WHAT YOU WILL DO =
In the entries that follow, the line with "intros ty H;" opens the range and the line with "frame seqn 1 0x41" closes it; repeat that range exactly, both lines included.

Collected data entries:

Lemma dispatch_armed p s :
  recon_inv s -> packet_ok p -> benign p -> armed s -> keeps_armed (dispatch p) s.
Proof.
  intros Hs Hp Hb Ha. pose proof Hp as [Hseq Hdir (ty & Hty & Hin & Hcase)].
  pose proof Hdir as (dir & Hd & Hdr). destruct (Hb ty Hty) as (Hpio & Hsdb & Hdth).
  assert (present p "direction") as Hpd by (by eexists).
  assert (ty = 0x27 -> keeps_armed (handle_register_HTD p) s) as H27
    by (intros ->; cbn in Hcase; apply register_HTD_armed; [done|unfold htd_ok; tauto|done]).
  assert (ty = 0x34 -> keeps_armed (handle_ncq_register_DTH p) s) as H34.
  { intros ->. cbn in Hcase. destruct Hcase as [[st Hst] [er Her]].
    unfold keeps_armed, handle_ncq_register_DTH. pm_unfold. hdr_eval.
    destruct (Z.eqb_spec (Z.land st 1) 1) as [E|_]; [|done]. by destruct (Hdth eq_refl st Hst E). }
  assert (ty = 0x41 -> keeps_armed (handle_dma_setup p) s) as H41
    by (intros ->; cbn in Hcase; apply dma_setup_armed; tauto).
  assert (ty = 0x46 -> keeps_armed (handle_ncq_data_packet p) s) as H46
    by (intros ->; cbn in Hcase; apply ncq_data_armed; tauto).
  unfold keeps_armed, dispatch. pm_unfold. hdr_eval.
  destruct (_ || _); [done|].
  destruct (Z.eqb_spec ty FrameType.SetDeviceBitsFIS) as [->|_]; [by destruct Hsdb|].
  destruct (Z.eqb_spec ty FrameType.PIOSetupFIS) as [->|_]; [by destruct Hpio|].
  split_if; try done;
    repeat match goal with
    | H : (_ && _) = true |- _ => apply andb_true_iff in H as [? H]
    | H : (_ =? _) = true |- _ => apply Z.eqb_eq in H
    end;
    first [ done | by apply H27 | by apply H34 | by apply H41 | by apply H46
          | by apply unexpected_armed | by apply abandon_armed
          | subst ty; cbn in Hcase; by apply non_ncq_data_armed ].
Qed.

(** The state after a sequence of frames; a frame whose handler raises leaves what
    it changed. *)
Inductive fed : recon -> list packet -> recon -> list result -> Prop :=
  | fed_nil s : fed s [] s []
  | fed_cons s p r s1 ps s2 rs :
      process_packet p s = (Ret r, s1) -> fed s1 ps s2 rs -> fed s (p :: ps) s2 (r :: rs).

Lemma process_packet_armed p s :
  recon_inv s -> packet_ok p -> benign p -> armed s ->
  exists r s', process_packet p s = (Ret r, s') /\ recon_inv s' /\ armed s'.
Proof.
  intros Hs Hp Hb Ha. pose proof Hp as [(seqn & Hq & _) _ _].
  pose proof (process_packet_good p s seqn Hs Hp Hq) as Hinv.
  pose proof (dispatch_armed p _ (after_check_inv seqn s Hs) Hp Hb (after_check_armed seqn s Ha)) as Hk.
  unfold keeps_armed in Hk. rewrite <- process_packet_eq in Hk by done.
  destruct (process_packet p s) as [[r|e] s']; [by eauto|].
  destruct Hinv as (_ & _ & Hf). by destruct (armed_no_failure s e Ha).
Qed.

(** No exception escapes on ordinary traffic: from a new reconstructor (or any
    armed state), every sequence of well-formed frames without device error notices
    and PIO setups is processed to its end, one result per frame, whatever was lost,
    repeated or out of protocol. *)
Theorem benign_traffic_never_raises ps s :
  recon_inv s -> armed s -> Forall packet_ok ps -> Forall benign ps ->
  exists s' rs, fed s ps s' rs /\ length rs = length ps /\ recon_inv s' /\ armed s'.
Proof.
  intros Hs Ha Hps. revert s Hs Ha. induction Hps as [|p ps Hp Hps IH]; intros s Hs Ha Hb.
  - exists s, []. split_and!; [constructor|done..].
  - apply Forall_cons in Hb as [Hb Hbs].
    destruct (process_packet_armed p s Hs Hp Hb Ha) as (r & s1 & Hr & Hs1 & Ha1).
    destruct (IH s1 Hs1 Ha1 Hbs) as (s' & rs & Hf & Hl & Hs' & Ha').
    exists s', (r :: rs). split_and!; [by econstructor|cbn; lia|done..].
Qed.

(** Concrete frames for examples. *)
Definition frame (seqn dir ty : Z) (fields : list (string * Z)) (data : option bytes) : packet :=
  PhysicalPacket (<["lophi_seqn" := seqn]> (<["direction" := dir]> (<["type" := ty]>
    (list_to_map fields)))) data.
Ltac frame_ok :=
  split; [eexists; split; [reflexivity|lia]|eexists; split; [reflexivity|lia]
         |eexists; split_and!; [reflexivity|apply (bool_decide_unpack _); reflexivity|cbn]];
  unfold dma_ok; split_and?; try done;
  first [eexists; split; [reflexivity|cbn; lia]|eexists; reflexivity].
Ltac frame_benign :=
  let ty := fresh "ty" in let H := fresh "H" in
  intros ty H; vm_compute in H; injection H as <-; split_and!; done.

Definition setup_frame seqn : packet :=
  frame seqn 1 0x41 [("dma_buf_identifier_low", 3); ("transfer_count", 4); ("direction_bit", 1)] None.
Definition data_frame seqn : packet := frame seqn 1 0x46 [] (Some [1; 2; 3; 4; 9; 9; 9; 9]).
Lemma setup_frame_ok : packet_ok (setup_frame 7).
Proof. frame_ok. Qed.
Lemma data_frame_ok : packet_ok (data_frame 8).
Proof. frame_ok. Qed.
Lemma benign_traffic_never_raises_witness :
  exists s' rs, fed (new_recon 512) [setup_frame 7; data_frame 8] s' rs /\ length rs = 2%nat /\
    recon_inv s' /\ armed s'.
Proof.
  apply (benign_traffic_never_raises [setup_frame 7; data_frame 8] (new_recon 512)).
  - apply new_recon_inv; lia.
  - by apply idle_armed.
  - apply Forall_cons; split; [apply setup_frame_ok|].
    apply Forall_cons; split; [apply data_frame_ok|constructor].
  - apply Forall_cons; split; [frame_benign|]. apply Forall_cons; split; [frame_benign|constructor].
Defined.

(** * The frame sequences that raise *)

(** A device error notice: a set-device-bits frame with its error bit. *)
Definition error_notice (p : packet) : Prop :=
  sata_header p !! "type" = Some FrameType.SetDeviceBitsFIS /\
  exists st act it, sata_header p !! "status_lo" = Some st /\ sata_header p !! "proto" = Some act /\
    sata_header p !! "interrupt" = Some it /\ Z.land st 1 = 1.

Lemma error_notice_dispatch p s :
  packet_ok p -> error_notice p -> dispatch p s = (Ret None, (_reset_ncq s).2).
Proof.
  intros [_ (dir & Hd & _) _] (Hty & st & act & it & H1 & H2 & H3 & Hbit).
  unfold dispatch. pm_unfold. hdr_eval. cbn [Z.eqb orb FrameType.SetDeviceBitsFIS].
  change (FrameType.SetDeviceBitsFIS =? _) with false. cbn.
  unfold handle_set_device_bits. pm_unfold. hdr_eval. by rewrite Hbit.
Qed.

Lemma setup_while_waiting q s dir :
  sata_header q !! "type" = Some FrameType.DMASetupFIS -> sata_header q !! "direction" = Some dir ->
  STATE s = WAIT_FOR_DMA_DATA_DEVICE \/ STATE s = WAIT_FOR_DMA_DATA_HOST ->
  dispatch q s = abandon_transfer q s.
Proof.
  intros Hty Hd HST. unfold dispatch. pm_unfold. hdr_eval.
  destruct s; cbn in HST.
  destruct (dir =? HOST_TO_DEVICE), (dir =? DEVICE_TO_HOST), HST as [-> | ->]; reflexivity.
Qed.

(** An error notice leaves the reconstructor stuck: it empties the DMA stack
    but not [STATE], so that in the middle of a DMA transfer the next setup frame the
    device sends raises [IndexError] instead of starting a transfer. *)
Theorem error_notice_then_setup_raises s p q n m :
  recon_inv s -> STATE s = WAIT_FOR_DMA_DATA_DEVICE \/ STATE s = WAIT_FOR_DMA_DATA_HOST ->
  packet_ok p -> error_notice p -> sata_header p !! "lophi_seqn" = Some n -> in_order s n = true ->
  packet_ok q -> sata_header q !! "type" = Some FrameType.DMASetupFIS ->
  sata_header q !! "lophi_seqn" = Some m -> m = (n + 1) mod 65536 ->
  exists s1, process_packet p s = (Ret None, s1) /\ (process_packet q s1).1 = Raise IndexError.
Proof.
  intros Hs HST Hp He Hn Hord Hq Hty Hm ->.
  exists (_reset_ncq (after_check n s)).2. split.
  { rewrite (process_packet_eq p s n) by done. by rewrite error_notice_dispatch. }
  rewrite (process_packet_eq q _ _ Hq Hm). unfold after_check at 2. rewrite Hord.
  set (s1 := (_reset_ncq _).2). destruct Hq as [_ (dir & Hd & Hdr) _].
  assert (in_order s1 ((n + 1) mod 65536) = true) as Hord1.
  { unfold in_order. subst s1. destruct s; cbn. destruct (n =? 0); [done|]. by rewrite Z.eqb_refl. }
  unfold after_check. rewrite Hord1. rewrite setup_while_waiting with (dir := dir); [|done..|].
  - subst s1. by destruct s.
  - subst s1. by destruct s.
Qed.
Definition error_frame seqn : packet :=
  frame seqn 1 0xa1 [("status_lo", 1); ("proto", 0); ("interrupt", 0)] None.
Lemma error_frame_ok : packet_ok (error_frame 8).
Proof. frame_ok. Qed.
Lemma setup_frame_ok9 : packet_ok (setup_frame 9).
Proof. frame_ok. Qed.
Lemma error_notice_then_setup_raises_witness :
  exists s1, process_packet (error_frame 8) (process_packet (setup_frame 7) (new_recon 512)).2
               = (Ret None, s1) /\ (process_packet (setup_frame 9) s1).1 = Raise IndexError.
Proof.
  apply (error_notice_then_setup_raises _ (error_frame 8) (setup_frame 9) 8 9).
  - apply (process_packet_good (setup_frame 7) (new_recon 512) 7);
      [apply new_recon_inv; lia|apply setup_frame_ok|reflexivity].
  - by left.
  - apply error_frame_ok.
  - split; [reflexivity|]. by exists 1, 0, 0.
  - reflexivity.
  - reflexivity.
  - apply setup_frame_ok9.
  - reflexivity.
  - reflexivity.
  - reflexivity.
Defined.

(** * In-order traffic *)

(** The effect of the sequence check on a frame that arrives in order. *)
Definition tick (n : Z) (s : recon) : recon := set_last_packet_seqno (Some n) (counted s).
(** [n] is an acceptable number for the next frame. *)
Definition expects (s : recon) (n : Z) : Prop := in_order s n = true.
(** The frames carry consecutive numbers from [n]. *)
Fixpoint numbered (n : Z) (ps : list packet) : Prop :=
  match ps with
  | [] => True
  | p :: ps => sata_header p !! "lophi_seqn" = Some n /\ numbered ((n + 1) mod 65536) ps
  end.

Lemma expects_next s n : last_packet_seqno s = Some n -> expects s ((n + 1) mod 65536).
Proof. unfold expects, in_order. intros ->. rewrite Z.eqb_refl. apply orb_true_r. Qed.
Lemma process_in_order p s n :
  packet_ok p -> sata_header p !! "lophi_seqn" = Some n -> expects s n ->
  process_packet p s = dispatch p (tick n s).
Proof.
  intros Hp Hn He. rewrite (process_packet_eq p s n) by done. unfold after_check. by rewrite He.
Qed.
Lemma tick_inv n s : recon_inv s -> recon_inv (tick n s).
Proof. intros Hs. destruct s, Hs. by split. Qed.

(** ** Regular transactions *)

(** A register frame that starts a regular (not queued) transfer of [count] sectors. *)
Record regular_command (p : packet) (lba count : Z) : Prop := {
  rc_ok : packet_ok p;
  rc_type : sata_header p !! "type" = Some FrameType.RegisterFIS_HtoD;
  rc_from_host : sata_header p !! "direction" = Some HOST_TO_DEVICE;
  rc_C : exists c, sata_header p !! "C" = Some c /\ c <> 0;
  rc_command : exists cmd, sata_header p !! "command" = Some cmd /\
    cmd ∉ [NCQCommandType.ReadFPDMAQueued; NCQCommandType.WriteFPDMAQueued;
           NCQCommandType.NCQQueueManagement];
  rc_count : sata_header p !! "count" = Some count /\ 0 <= count < 65536;
  rc_lba : sata_header p !! "lba" = Some lba /\ 0 <= lba < 2 ^ 48
}.
Definition is_data_frame (p : packet) : Prop :=
  packet_ok p /\ sata_header p !! "type" = Some FrameType.DataFIS /\ is_Some (sata_data p).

RESULT OF THIS TASK =
  intros ty H; vm_compute in H; injection H as <-; split_and!; done.

Definition setup_frame seqn : packet :=
  frame seqn 1 0x41 [("dma_buf_identifier_low", 3); ("transfer_count", 4); ("direction_bit", 1)] None.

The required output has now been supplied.